How is it helping you achieve impact?
“We have built some great products for our young and lower-income target customer groups. The funding has been very helpful in encouraging some of the biggest and best insurers in the UK to step up and work with us on fixing these problems by underwriting our products, as well as hiring the specialist teams we need to build them.
“Then of course we need to tell our customers about the products, and the funding has helped us invest in marketing which is, in turn, helping us re-educate renters that there is an insurance offering out there for them. We have already helped nearly 40,000 customers in just over three years of trading, and around 80% of customers are new-to-market, so that is a lot of people getting insured who were not insured before. It’s great to see the impact that makes on all of these customers whenever the worst happens.”

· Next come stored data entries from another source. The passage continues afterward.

Definition mcSQLCipherParams : list CipherParams :=
  [mk_param (str "legacy") 0 0 0 4; mk_param (str "legacy_page_size") 4096 4096 0 SQLITE_MAX_PAGE_SIZE;
   mk_param (str "kdf_iter") 256000 256000 1 0x7fffffff; mk_param (str "fast_kdf_iter") 2 2 1 0x7fffffff;
   mk_param (str "hmac_use") 1 1 0 1; mk_param (str "hmac_pgno") 1 1 0 2;
   mk_param (str "hmac_salt_mask") 0x3a 0x3a 0 0xff; mk_param (str "kdf_algorithm") 2 2 0 2;
   mk_param (str "hmac_algorithm") 2 2 0 2; mk_param (str "hmac_algorithm_compat") 1 1 0 1;
   mk_param (str "plaintext_header_size") 0 0 0 100].

Record SQLCipherCipher := mk_sqlcipher {
  s_legacy : Z; s_legacyPageSize : Z; s_kdfIter : Z; s_fastKdfIter : Z; s_hmacUse : Z; s_hmacPgno : Z;
  s_hmacSaltMask : Z; s_kdfAlgorithm : Z; s_hmacAlgorithm : Z; s_hmacAlgorithmCompat : Z;
  s_plaintextHeaderSize : Z; s_keyLength : nat; s_key : list Z; s_salt : list Z; s_hmacKey : list Z;
  s_aes : Rijndael }.

Definition AllocateSQLCipherCipher (p : list CipherParams) : SQLCipherCipher * list CipherParams :=
  let '(legacy, p) := sqlite3mcGetCipherParameter p (str "legacy") in
  let '(size, p) := sqlite3mcGetCipherParameter p (str "legacy_page_size") in
  let '(kdfIter, p) := sqlite3mcGetCipherParameter p (str "kdf_iter") in
  let '(fastKdfIter, p) := sqlite3mcGetCipherParameter p (str "fast_kdf_iter") in
  let '(hmacUse, p) := sqlite3mcGetCipherParameter p (str "hmac_use") in
  let '(hmacPgno, p) := sqlite3mcGetCipherParameter p (str "hmac_pgno") in
  let '(hmacSaltMask, p) := sqlite3mcGetCipherParameter p (str "hmac_salt_mask") in
  let '(kdfAlgorithm, p) := sqlite3mcGetCipherParameter p (str "kdf_algorithm") in
  let '(hmacAlgorithm, p) := sqlite3mcGetCipherParameter p (str "hmac_algorithm") in
  let '(compat, p) := sqlite3mcGetCipherParameter p (str "hmac_algorithm_compat") in
  let '(header, p) :=
    if (legacy =? 0) || (legacy >=? SQLCIPHER_VERSION_4)
    then sqlite3mcGetCipherParameter p (str "plaintext_header_size") else (0, p) in
  (mk_sqlcipher legacy size kdfIter fastKdfIter hmacUse hmacPgno hmacSaltMask kdfAlgorithm hmacAlgorithm
     compat header KEYLENGTH_SQLCIPHER (memset 0 KEYLENGTH_SQLCIPHER) (memset 0 SALTLENGTH_SQLCIPHER)
     (memset 0 KEYLENGTH_SQLCIPHER) (RijndaelCreate rijndael0), p).

Definition set_s_aes (aes : Rijndael) (c : SQLCipherCipher) : SQLCipherCipher :=
  mk_sqlcipher (s_legacy c) (s_legacyPageSize c) (s_kdfIter c) (s_fastKdfIter c) (s_hmacUse c) (s_hmacPgno c)
    (s_hmacSaltMask c) (s_kdfAlgorithm c) (s_hmacAlgorithm c) (s_hmacAlgorithmCompat c)
    (s_plaintextHeaderSize c) (s_keyLength c) (s_key c) (s_salt c) (s_hmacKey c) aes.

Definition set_s_keys (key salt hmacKey : list Z) (c : SQLCipherCipher) : SQLCipherCipher :=
  mk_sqlcipher (s_legacy c) (s_legacyPageSize c) (s_kdfIter c) (s_fastKdfIter c) (s_hmacUse c) (s_hmacPgno c)
    (s_hmacSaltMask c) (s_kdfAlgorithm c) (s_hmacAlgorithm c) (s_hmacAlgorithmCompat c)
    (s_plaintextHeaderSize c) (s_keyLength c) key salt hmacKey (s_aes c).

Impact startups are part of a movement that is gathering momentum and with many pressing issues facing society, they have an even greater role to play in the recovery phase of this crisis and beyond, providing opportunities for investment.
In the coming years we hope to help spur investment into innovative startups with extraordinary teams that respond to social challenges while also providing strong financial returns for the investors involved.
People are becoming increasingly concerned with social issues, a focus on purpose is increasingly desirable for venture capital investors, and the startups waking up to the challenge will be rewarded.